Apologetik sebetulnya mulanya muncul dalam tradisi Kristen dengan concern utama dalam hal pembelaan iman melalui rasionalisasi sebagai upaya membantah kritik atau klaim kebenaran lain. Sayangnya, upaya tersebut kadang ditempuh dengan jalan menjelek-jelekkan agama lain. Pendekatan serupa lazim juga, saya kira, di dalam komunitas Muslim, di institusi pendidikan Islam. Termasuk, tentu saja, dalam hal mencemooh agama lain walaupun secara terang al-Quran memberikan larangan.

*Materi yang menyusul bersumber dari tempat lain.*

Lemma walk_spec self is_root children : Forall (fun p => builds p.2) children ->
  forall b entries used, builder_wf b -> 2 <= self < next_free b ->
  match walk build_dir self is_root children b entries used with
  | Ok (b', entries') => builder_wf b' /\ extends self b b' /\
      exists recs, entries' = entries ++ recs /\ Forall (fun e => length e = 32%nat) recs /\
        listing_on (medium b') self is_root children used recs
  | Err e => e = ReadDir /\ forallb (fun p => readable p.2) children = false
  end.
Proof.
  induction 1 as [|[raw child] children Hchild _ IH]; intros b entries used H Hself; cbn [walk].
  { split; [done|]. split; [apply extends_refl|]. exists []. rewrite app_nil_r. repeat constructor. }
  cbn [snd] in Hchild.
  (* the child leaves no entry *)
  assert (Hskip : hidden raw child \/ no_room (medium b) child ->
    match walk build_dir self is_root children b entries used with
    | Ok (b', entries') => builder_wf b' /\ extends self b b' /\
        exists recs, entries' = entries ++ recs /\ Forall (fun e => length e = 32%nat) recs /\
          listing_on (medium b') self is_root ((raw, child) :: children) used recs
    | Err e => e = ReadDir /\ forallb (fun p => readable p.2) ((raw, child) :: children) = false
    end).
  { intros Hwhy. specialize (IH b entries used H Hself).
    destruct (walk _ _ _ _ _ _ _) as [[b' entries']|e].
    - destruct IH as (Hw & He & recs & -> & Hr & Hl). split; [done|]. split; [done|].
      exists recs. split_and!; try done. destruct Hwhy as [Hh|Hn]; [by apply on_hidden|].
      apply on_dropped; [|done]. eapply no_room_agrees; [|exact Hn]. by apply (extends_agrees self).
    - destruct IH as [-> Hf]. cbn [forallb]. by rewrite Hf, andb_false_r. }
  (* the child was stored under [name] *)
  assert (Hstore : forall b1 name used' e, builder_wf b1 -> extends self b b1 -> length e = 32%nat ->
    (forall b2 recs, builder_wf b2 -> extends self b1 b2 ->
       listing_on (medium b2) self is_root children used' recs ->
       listing_on (medium b2) self is_root ((raw, child) :: children) used (e :: recs)) ->
    Name.unique_name raw false used = (name, used') \/ Name.unique_name raw true used = (name, used') ->
    match walk build_dir self is_root children b1 (entries ++ [e]) used' with
    | Ok (b', entries') => builder_wf b' /\ extends self b b' /\
        exists recs, entries' = entries ++ recs /\ Forall (fun e => length e = 32%nat) recs /\
          listing_on (medium b') self is_root ((raw, child) :: children) used recs
    | Err e => e = ReadDir /\ forallb (fun p => readable p.2) ((raw, child) :: children) = false
    end).
  { intros b1 name used' e H1 He1 Hlen Hcons _.
    specialize (IH b1 (entries ++ [e]) used' H1 ltac:(pose proof (ext_next _ _ _ He1); lia)).
    destruct (walk _ _ _ _ _ _ _) as [[b' entries']|err].
    - destruct IH as (Hw & He & recs & -> & Hr & Hl). split; [done|].
      split; [by eapply extends_trans|]. exists (e :: recs). rewrite <- app_assoc.
      split_and!; [done|by constructor|by apply (Hcons b')].
    - destruct IH as [-> Hf]. cbn [forallb]. by rewrite Hf, andb_false_r. }
  destruct raw as [|x raw']; [apply Hskip; left; by left|].
  set (raw := x :: raw') in *. assert (Hraw : raw <> []) by done. clearbody raw. clear x raw'.
  destruct child as [|listing|[data|]|]; try (apply Hskip; left; unfold hidden; tauto).
  - (* a directory *)
    destruct (alloc_one_spec b H) as [[Hz ->]|(Hpos & b1 & -> & Eb1 & H1)]; [apply Hskip; by right|].
    assert (Hn1 : next_free b1 = next_free b + 1) by (by rewrite Eb1).
    specialize (Hchild b1 (next_free b) (if is_root then 0 else self) false H1
      ltac:(pose proof (wf_next b H); lia)).
    destruct (build_dir _ b1 _ _ _) as [b2|e].
    + destruct Hchild as (H2 & He2 & kids & [= ->] & Hdir).
      destruct (Name.unique_name raw true used) as [name used'] eqn:Hname.
      assert (He : extends self b b2).
      { apply (extends_fresh _ (next_free b)); [lia|]. eapply extends_trans; [|exact He2].
        rewrite Eb1. apply alloc_extends. }
      apply (Hstore b2 name used'); [done|done|by eapply dir_entry_length, unique_name_length| |by right].
      intros b3 recs H3 He3 Hl. eapply on_dir; try done; [lia|].
      eapply (tree_agrees (medium b2) (medium b3) self); [by apply extends_agrees|exact Hdir|lia].
    + destruct Hchild as [-> Hr]. split; [done|]. cbn [forallb snd].
      destruct (readable (Directory listing)) eqn:E; [|done]. exfalso.
      destruct listing as [kids|]; [by apply (Hr eq_refl kids)|done].
  - (* a file *)
    destruct (store_file_spec b data self H) as (b1 & r & -> & H1 & He1 & Hr). cbn [or_panic].
    destruct r as [h|]; [|destruct Hr as [-> Hr]; apply Hskip; right; exact Hr].
    destruct (Name.unique_name raw false used) as [name used'] eqn:Hname.
    apply (Hstore b1 name used'); [done|done|by eapply dir_entry_length, unique_name_length| |by left].
    intros b2 recs H2 He2 Hl. eapply on_file; try done.
    eapply (file_on_agrees self (medium b1) (medium b2)); [by apply extends_agrees|lia|lia|].
    destruct Hr as [[-> ->]|(cs & Hh & Hcs & Hlen & Hl' & Hc)]; [by left|right].
    exists cs. rewrite <- (ext_size _ _ _ He1) in Hlen. split_and!; try done.
    eapply Forall_impl; [exact Hcs|]. cbn. lia.
Qed.

Lemma build_dir_spec dir : builds dir.
Proof.
  induction dir as [| |o| |children Hc] using Host_nested_ind;
    intros b self parent is_root H Hself; cbn [build_dir]; try (split; [done|by intros]).
  rewrite dot_entries_records.
  pose proof (walk_spec self is_root children Hc b (dot_records self parent is_root) [] H Hself) as Hw.
  destruct (walk _ _ _ _ _ _ _) as [[b1 es]|e].
  - destruct Hw as (H1 & He1 & recs & -> & Hr & Hl). pose proof (ext_next _ _ _ He1).
    destruct (store_dir_spec b1 self (dot_records self parent is_root ++ recs) H1 ltac:(lia))
      as (b2 & rest & -> & H2 & He2 & Hrest & Hlinks & Hdata & Hcap).
    { apply Forall_app. split; [apply dot_records_length|done]. }
    cbn [or_panic]. pose proof (ext_next _ _ _ He2).
    split; [done|]. split; [by eapply extends_trans|]. exists children. split; [done|].
    econstructor; cbn; [lia| |exact Hlinks|exact Hdata|exact Hcap|].
    2: by apply (listing_later b1 b2); try lia.
    eapply Forall_impl; [exact Hrest|]. cbn. lia.
  - destruct Hw as [-> Hf]. split; [done|]. cbn [readable]. by rewrite Hf.
Qed.

Lemma new_builder_wf g : geometry_ok g -> builder_wf (new_builder g).
Proof.
  intros H. pose proof (ok_clusters g H). split; cbn; try done; [apply table_new_wf|apply new_length; lia|lia].
Qed.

Kita mengenal Ahmad Deedat dan Zakir Naik. Dua pesohor yang metode dakwahnya adalah dengan, salah satunya, menantang non-Muslim untuk berdebat mengenai kebenaran agama. Ending dari video-video tentang mereka yang tersebar adalah "hidayah" yang diberikan kepada non-Muslim yang diajak debat. Pendekatan ini problematis, sebetulnya, karena menghadap-hadapkan pluralitas kebenaran agama dalam situasi dualistik yang saling bertentangan: hitam versus putih; benar versus salah. Yang memberi ruang pada rasa-diri lebih benar dan lebih-lurus dibanding yang lain, pada sikap mengolok-olok yang berbeda dengan keyakinan agama kita.

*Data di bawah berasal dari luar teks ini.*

(* ===== verification/CpuAlu.v ===== *)
(** * The integer core

    The arithmetic half of crates/izarravm-cpu/src/core.rs: register access, ALU
    operations, shifts and rotates, double shifts, multiplication and division.
    Each operation is specified on the architectural state ([writes], [arch]): its
    result and flags as arithmetic on unsigned and two's complement integers,
    whatever descriptor the previous operation left pending. *)

From Stdlib Require Import Btauto.
From S2P Require Import Prelude Memory CpuFlags.
Import CpuFlags.Flags.

Module Alu.

(* ------------------------------------------------------------------ *)
(** ** Operand sizes, registers, faults *)

Inductive OperandSize := OWord | ODword.

Definition size_bytes (s : OperandSize) : Z := match s with OWord => 2 | ODword => 4 end.
Definition bus_width (s : OperandSize) : BusWidth := match s with OWord => Word | ODword => Dword end.
Definition size_mask (s : OperandSize) : Z := match s with OWord => 65535 | ODword => 4294967295 end.

Inductive InternalFault :=
| Bus (e : BusError)
| Exception (vector : Z) (error_code : option Z).

Definition divide_error : InternalFault := Exception 0 None.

SCROLL TO CONTINUE WITH CONTENT
Saya kira, persoalan tersebut dapat terjadi pada banyak agama. Bukan karena kesalahan agamanya, tetapi karena kebelumdewasaan kita dalam beragama dan menyebarkan kebajikan agama kita. Dalam konteks masyarakat Muslim dan dakwah Islam di Indonesia, situasi ini menjadi lebih kompleks karena dominasi jumlah Muslim yang banyak. Dengan jumlah yang dominan, komunitas Muslim secara langsung dan tidak langsung ikut andil dalam mengkonstruksi tatanan kemasyarakatan. Pada akhirnya, jika kita menggunakan pendekatan sosiologis Pierre Bourdieu, situasi tersebut telah melahirkan privilege bagi masyarakat Muslim.

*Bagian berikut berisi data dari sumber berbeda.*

Lemma load_word c q r : gpr_wf c -> u16 q -> u16 r -> loaded c Word q r (write_gpr16 (write_gpr16 c 0 q) 2 r).
Proof.
  intros Hw Hq Hr. rewrite dx_write, ax_write.
  destruct (merge16 (slot c 0) q (slot_u32 c 0 Hw) Hq) as (H1 & H2 & H3).
  set (y := Z.lor (Z.land (slot c 0) 4294901760) q) in *. pose proof (set_slot_wf c 0 y Hw H1) as Hw1.
  rewrite slot_set by (done || lia). change (if 0 =? 2 then y else slot c 2) with (slot c 2).
  destruct (merge16 (slot c 2) r (slot_u32 c 2 Hw) Hr) as (G1 & G2 & G3).
  set (z := Z.lor (Z.land (slot c 2) 4294901760) r) in *.
  assert (Hs : forall r', 0 <= r' < 8 -> slot (set_slot (set_slot c 0 y) 2 z) r' =
    if r' =? 2 then z else if r' =? 0 then y else slot c r').
  { intros r' Hr'. rewrite !slot_set by (done || lia). by rewrite (Z.eqb_sym 2), (Z.eqb_sym 0). }
  split.
  - by apply set_slot_wf.
  - by rewrite lo_word, Hs by lia.
  - by rewrite hi_word, Hs by lia.
  - done.
  - intros r' Hr' Hne [?|?]; [done|]. rewrite Hs by done. by rewrite !(proj2 (Z.eqb_neq _ _)).
  - intros _ r' Hr'. rewrite Hs by done.
    destruct (Z.eqb_spec r' 2) as [->|]; [done|]. by destruct (Z.eqb_spec r' 0) as [->|].
Qed.

Lemma load_dword c q r : gpr_wf c -> u32 q -> u32 r -> loaded c Dword q r (write_gpr32 (write_gpr32 c 0 q) 2 r).
Proof.
  intros Hw Hq Hr. change (write_gpr32 (write_gpr32 c 0 q) 2 r) with (set_slot (set_slot c 0 q) 2 r). pose proof (set_slot_wf c 0 q Hw Hq) as Hw1.
  assert (Hs : forall r', 0 <= r' < 8 -> slot (set_slot (set_slot c 0 q) 2 r) r' =
    if r' =? 2 then r else if r' =? 0 then q else slot c r').
  { intros r' Hr'. rewrite !slot_set by (done || lia). by rewrite (Z.eqb_sym 2), (Z.eqb_sym 0). }
  split; [by apply set_slot_wf|by apply (Hs 0)|by apply (Hs 2)|done| |done].
  intros r' Hr' Hne [?|?]; [done|]. rewrite Hs by done. by rewrite !(proj2 (Z.eqb_neq _ _)).
Qed.

(** AX seen as AH:AL. *)
Lemma ax_pair c : gpr_wf c -> read_gpr16 c 0 = acc c Byte.
Proof.
  intros Hw. unfold acc. rewrite hi_byte, lo_byte. change (read_gpr16 c 0) with (wrap 16 (slot c 0)).
  change (2 ^ wbits Byte) with 256. rewrite Z.shiftr_div_pow2 by lia. unfold wrap.
  change (2 ^ 8) with 256. change (2 ^ 16) with (256 * 256). rewrite Z.rem_mul_r by lia. lia.
Qed.

Lemma load_ax c p : gpr_wf c -> u16 p -> loaded c Byte (p mod 256) (p / 256) (write_gpr16 c 0 p).
Proof.
  intros Hw Hp. rewrite ax_write.
  destruct (merge16 (slot c 0) p (slot_u32 c 0 Hw) Hp) as (H1 & H2 & H3).
  set (y := Z.lor (Z.land (slot c 0) 4294901760) p) in *. pose proof (set_slot_wf c 0 y Hw H1) as Hw1.
  assert (Hs : forall r', 0 <= r' < 8 -> slot (set_slot c 0 y) r' = if r' =? 0 then y else slot c r').
  { intros r' Hr'. rewrite slot_set by (done || lia). by rewrite Z.eqb_sym. }
  pose proof (ax_pair _ Hw1) as Hax. change (read_gpr16 (set_slot c 0 y) 0) with (wrap 16 (slot (set_slot c 0 y) 0)) in Hax. rewrite Hs in Hax by lia.
  cbn [Z.eqb] in Hax. rewrite H2 in Hax. unfold acc in Hax. change (2 ^ wbits Byte) with 256 in Hax.
  assert (0 <= lo (set_slot c 0 y) Byte < 256) by (apply (wrap_in_width 8); lia).
  split.
  - done.
  - apply (Z.mod_unique_pos _ _ (hi (set_slot c 0 y) Byte)); lia.
  - apply (Z.div_unique_pos _ _ _ (lo (set_slot c 0 y) Byte)); lia.
  - done.
  - intros r' Hr' Hne _. rewrite Hs by done. by rewrite (proj2 (Z.eqb_neq _ _)).
  - intros _ r' Hr'. rewrite Hs by done. by destruct (Z.eqb_spec r' 0) as [->|].
Qed.

(* ------------------------------------------------------------------ *)
(** ** Integers of a width, signed or not *)

Definition as_int (signed : bool) (n z : Z) : Z := if signed then as_signed n z else wrap n z.

(** The integers a width represents. *)
Definition int_range (signed : bool) (n z : Z) : Prop :=
  if signed then - 2 ^ (n - 1) <= z < 2 ^ (n - 1) else 0 <= z < 2 ^ n.

Lemma pow_half n : 1 <= n -> 2 ^ n = 2 * 2 ^ (n - 1).
Proof. intros. replace n with (1 + (n - 1)) at 1 by lia. by rewrite Z.pow_add_r by lia. Qed.

Lemma as_int_range signed n z : 1 <= n -> int_range signed n (as_int signed n z).
Proof.
  intros Hn. pose proof (wrap_in_width n z ltac:(lia)) as Hw. unfold as_int, int_range.
  destruct signed; [|exact Hw]. unfold as_signed. unfold in_width in Hw. rewrite (pow_half n) in * by lia.
  destruct (Z.ltb_spec (wrap n z) (2 ^ (n - 1))); lia.
Qed.

Lemma as_int_id signed n z : 1 <= n -> int_range signed n z -> as_int signed n z = z.
Proof.
  intros Hn Hz. unfold as_int, int_range in *. destruct signed; [|by apply wrap_id].
  unfold as_signed, wrap. pose proof (pow_half n Hn) as Hp.
  destruct (Z.lt_ge_cases z 0).
  - rewrite <-(Z.mod_unique_pos z (2 ^ n) (-1) (z + 2 ^ n)) by lia.
    rewrite (proj2 (Z.ltb_ge _ _)) by lia. lia.
  - rewrite Z.mod_small by lia. by rewrite (proj2 (Z.ltb_lt _ _)) by lia.
Qed.

Lemma as_int_wrap signed n m z : 0 <= n <= m -> as_int signed n (wrap m z) = as_int signed n z.
Proof. intros. unfold as_int, as_signed. rewrite !wrap_wrap by done. done. Qed.

Lemma wrap_as_int signed n z : 1 <= n -> wrap n (as_int signed n z) = wrap n z.
Proof.
  intros Hn. unfold as_int. destruct signed; [|apply wrap_wrap; lia]. unfold as_signed.
  destruct (_ <? _); [apply wrap_wrap; lia|]. unfold wrap.
  replace (z mod 2 ^ n - 2 ^ n) with (z mod 2 ^ n + (-1) * 2 ^ n) by lia.
  rewrite Z.mod_add by (apply Z.pow_nonzero; lia). apply Z.mod_mod, Z.pow_nonzero; lia.
Qed.

(** A product of two integers of a width has twice the width. *)
Lemma product_range signed n x y : 1 <= n -> int_range signed n x -> int_range signed n y ->
  int_range signed (2 * n) (x * y).
Proof.
  intros Hn. unfold int_range. replace (2 * n - 1) with ((n - 1) + n) by lia.
  replace (2 * n) with (n + n) by lia. rewrite !Z.pow_add_r by lia. rewrite (pow_half n) by done.
  pose proof (Z.pow_pos_nonneg 2 (n - 1) ltac:(lia) ltac:(lia)). set (H' := 2 ^ (n - 1)) in *.
  destruct signed; nia.
Qed.

Lemma split_wrap n z : 0 <= n -> wrap n (Z.shiftr z n) * 2 ^ n + wrap n z = wrap (2 * n) z.
Proof.
  intros Hn. rewrite Z.shiftr_div_pow2 by done. unfold wrap. replace (2 * n) with (n + n) by lia.
  rewrite Z.pow_add_r, Z.rem_mul_r by (try apply Z.pow_nonzero; try apply Z.pow_pos_nonneg; lia). lia.
Qed.

(* ------------------------------------------------------------------ *)
(** ** Multiplication *)

Lemma store_product c w p : gpr_wf c ->
  loaded c w (wrap (wbits w) p) (wrap (wbits w) (Z.shiftr p (wbits w)))
    (match w with
     | Byte => write_gpr16 c 0 (wrap 16 p)
     | Word => write_gpr16 (write_gpr16 c 0 (wrap 16 p)) 2 (wrap 16 (Z.shiftr p 16))
     | Dword => write_gpr32 (write_gpr32 c 0 (wrap 32 p)) 2 (wrap 32 (Z.shiftr p 32))
     end).
Proof.
  intros Hw. destruct w.
  - replace (wrap (wbits Byte) p) with (wrap 16 p mod 256).
    2: { exact (wrap_wrap 16 8 p ltac:(lia)). }
    replace (wrap (wbits Byte) (Z.shiftr p (wbits Byte))) with (wrap 16 p / 256).
    2: { pose proof (split_wrap 8 p ltac:(lia)) as E. change (2 * 8) with 16 in E. rewrite <-E.
         change (2 ^ 8) with 256. change (wbits Byte) with 8.
         pose proof (wrap_in_width 8 p ltac:(lia)) as Hb. unfold in_width in Hb. change (2 ^ 8) with 256 in Hb.
         rewrite Z.div_add_l, Z.div_small by lia. lia. }
    apply load_ax; [done|apply wrap_in_width; lia].
  - apply load_word; [done|apply wrap_in_width; lia..].
  - apply load_dword; [done|apply wrap_in_width; lia..].
Qed.

Lemma loaded_acc c w p c' : loaded c w (wrap (wbits w) p) (wrap (wbits w) (Z.shiftr p (wbits w))) c' ->
  acc c' w = wrap (2 * wbits w) p.
Proof. intros H. unfold acc. rewrite (ld_lo _ _ _ _ _ H), (ld_hi _ _ _ _ _ H). apply split_wrap. pose proof (wbits_pos w). lia. Qed.

Lemma arch_gpr c g : arch (c <| gpr := g |>) = arch c.
Proof. done. Qed.

Lemma acc_gpr c d w : gpr c = gpr d -> acc c w = acc d w /\ lo c w = lo d w /\ hi c w = hi d w.
Proof.
  intros E. assert (forall r, slot c r = slot d r) as Hs by (intros r; unfold slot; by rewrite E).
  unfold acc, lo, hi, read_gpr8, read_gpr16, read_gpr32. destruct w; rewrite !Hs; done.
Qed.

(** CF and OF after a multiplication: the product does not fit one width. *)
Definition significant (signed : bool) (w : BusWidth) (p : Z) : bool :=
  negb (p =? as_int signed (wbits w) p).

Lemma unsigned_significant n p : 0 <= n -> 0 <= p < 2 ^ (2 * n) ->
  negb (Z.shiftr p n =? 0) = negb (p =? wrap n p).
Proof.
  intros Hn Hp. rewrite Z.shiftr_div_pow2 by done. f_equal. apply eq_true_iff_eq. rewrite !Z.eqb_eq.
  pose proof (Z.pow_pos_nonneg 2 n ltac:(lia) Hn). unfold wrap.
  pose proof (Z.div_mod p (2 ^ n) ltac:(lia)). nia.
Qed.

Lemma high_byte_significant p : 0 <= p < 65536 -> has p 65280 = negb (p =? wrap 8 p).
Proof.
  intros Hp. rewrite <-(unsigned_significant 8) by (cbn; lia). unfold has. f_equal.
  assert (Z.land p 65280 = Z.shiftl (Z.shiftr p 8) 8) as ->.
  { apply Z.bits_inj'. intros i Hi. rewrite Z.land_spec, Z.shiftl_spec by done.
    change 65280 with (Z.ldiff (Z.ones 16) (Z.ones 8)). rewrite Z.ldiff_spec.
    destruct (Z.lt_ge_cases i 8).
    - rewrite (Z.ones_spec_low 8), (Z.testbit_neg_r (Z.shiftr p 8)) by lia. by rewrite !andb_false_r.
    - rewrite (Z.ones_spec_high 8), Z.shiftr_spec, andb_true_r by lia. replace (i - 8 + 8) with i by lia.
      destruct (Z.lt_ge_cases i 16).
      + by rewrite Z.ones_spec_low, andb_true_r by lia.
      + rewrite (testbit_high 16 p i) by zlia. done. }
  apply eq_true_iff_eq. rewrite !Z.eqb_eq. rewrite Z.shiftl_mul_pow2 by lia. change (2 ^ 8) with 256. lia.
Qed.

Lemma lo_range c w : gpr_wf c -> in_width (wbits w) (lo c w).
Proof.
  intros Hw. destruct w; [apply (wrap_in_width 8); lia|apply (wrap_in_width 16); lia|apply (slot_u32 c 0 Hw)].
Qed.

Lemma hi_range c w : gpr_wf c -> in_width (wbits w) (hi c w).
Proof.
  intros Hw. destruct w; [apply (wrap_in_width 8); lia|apply (wrap_in_width 16); lia|apply (slot_u32 c 2 Hw)].
Qed.

(** The product and what the source computes of it. *)
Lemma mul_form c operand signed w : gpr_wf c -> u32 operand ->
  let p := as_int signed (wbits w) (lo c w) * as_int signed (wbits w) operand in
  exists c1, loaded c w (wrap (wbits w) p) (wrap (wbits w) (Z.shiftr p (wbits w))) c1 /\
    mul c operand signed w = set_flag c1 (Z.lor FLAG_CF FLAG_OF) (significant signed w p).
Proof.
  intros Hw Ho. cbv zeta. set (p := _ * _).
  assert (Hr : int_range signed (2 * wbits w) p).
  { pose proof (wbits_pos w). apply product_range; [lia|apply as_int_range; lia..]. }
  eexists. split; [apply (store_product c w p Hw)|].
  assert (Hid : as_int signed (2 * wbits w) p = p) by (pose proof (wbits_pos w); apply as_int_id; [lia|done]).
  assert (Hlo : wrap (wbits w) (lo c w) = lo c w) by (by apply wrap_id, lo_range).
  assert (H32 : wrap 32 operand = operand) by by apply wrap_id.
  subst p. unfold mul, significant, as_int, int_range in *. destruct w, signed; cbv zeta.
  all: change (wbits Byte) with 8 in *; change (wbits Word) with 16 in *; change (wbits Dword) with 32 in *;
    change (2 * 8) with 16 in *; change (2 * 16) with 32 in *; change (2 * 32) with 64 in *; unfold lo in *.
  all: rewrite ?Hlo, ?H32 in *; rewrite Hid.
  - done.
  - rewrite high_byte_significant by exact Hr. done.
  - done.
  - rewrite (unsigned_significant 16) by (zlia || exact Hr). done.
  - done.
  - rewrite (unsigned_significant 32) by (zlia || exact Hr). done.
Qed.

Lemma mul_spec c operand signed w : gpr_wf c -> u32 operand ->
  let p := as_int signed (wbits w) (lo c w) * as_int signed (wbits w) operand in
  let c' := mul c operand signed w in
  exists c1, loaded c w (wrap (wbits w) p) (wrap (wbits w) (Z.shiftr p (wbits w))) c1 /\
    gpr c' = gpr c1 /\ as_int signed (2 * wbits w) (acc c' w) = p /\
    arch c' = with_arith (arch c)
      ((arith_of (arch c)) <| a_cf := significant signed w p |> <| a_of := significant signed w p |>).
Proof.
  intros Hw Ho. cbv zeta. destruct (mul_form c operand signed w Hw Ho) as (c1 & Hl & E).
  rewrite E. set (p := _ * _) in *. exists c1. split; [done|].
  pose proof (set_CF_OF c1 (significant signed w p)) as Hs.
  assert (arch c1 = arch c) as Ha by (rewrite (ld_rest _ _ _ _ _ Hl); apply arch_gpr). rewrite Ha in Hs.
  split; [apply Hs|]. split; [|rewrite (w_arch _ _ _ Hs), Ha; done].
  destruct (acc_gpr _ c1 w (w_gpr _ _ _ Hs)) as (-> & _). rewrite (loaded_acc _ _ _ _ Hl).
  pose proof (wbits_pos w). rewrite as_int_wrap by lia. apply as_int_id; [lia|].
  apply product_range; [lia|apply as_int_range; lia..].
Qed.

Muslim bisa menikmati azan dengan pengeras suara setiap waktu, bahkan tarhiman pada jam-jam non-Muslim beristirahat tanpa merasa hal tersebut "mengganggu" sama sekali karena "Islam adalah agama yang benar" sehingga orang lain harus "patuh" dan menerima. Persepsi tersebut tidak pernah terkontestasi, dan jika dikontestasi sebagian Muslim menganggap itu sebagai "serangan", sebagai penistaan. Ambil contoh apa yang terjadi pada Meiliana yang "protes" ihwal pengeras suara di masjid.
Kenapa kok bisa ketika dikontestasi dalam rangka keadilan sosial bagi seluruh rakyat Indonesia sebagian dari kita, umat Muslim, langsung muntab? Karena, sebagian dari kita hidup, belajar, dan bergaul di lingkungan yang homogen, sehingga rendah kadar pertemuan lintas-komunitas apalagi lintas-iman. Alhasil, yang terbentuk dan terbangun adalah prasangka, yang salah satunya disebabkan oleh cemoohan-cemoohan terhadap agama lain ketika mereka belajar.
Saya pernah dekat dengan lingkungan pendidikan Islam model demikian sehingga ada masa dalam kehidupan saya ketika secara subtle saya merasa lebih baik daripada non-Muslim, merasa mereka warga negara kelas dua --sehingga kadar dan kualitas keadilan bagi mereka lebih rendah daripada kita-- serta merasa jijik, atau tidak nyaman, terhadap simbol agama lain.
Untunglah persepsi itu terklarifikasi dan terbantahkan seiring pertemuan dengan lingkungan pendidikan dan pertemanan yang heterogen. Tetapi kita tahu bahwa yang tidak berkesempatan untuk itu jumlahnya masih banyak. Maka jangan heran apabila tuntutan terhadap UAS "tidak bisa dipahami" oleh mereka secara nalar dan jangan-jangan malah dikategorikan sebagai bukti adanya sekularisasi (jika yang mengkritik UAS dari kalangan Muslim) atau pelemahan Islam (jika yang mengkritik berasal dari kalangan non-Muslim).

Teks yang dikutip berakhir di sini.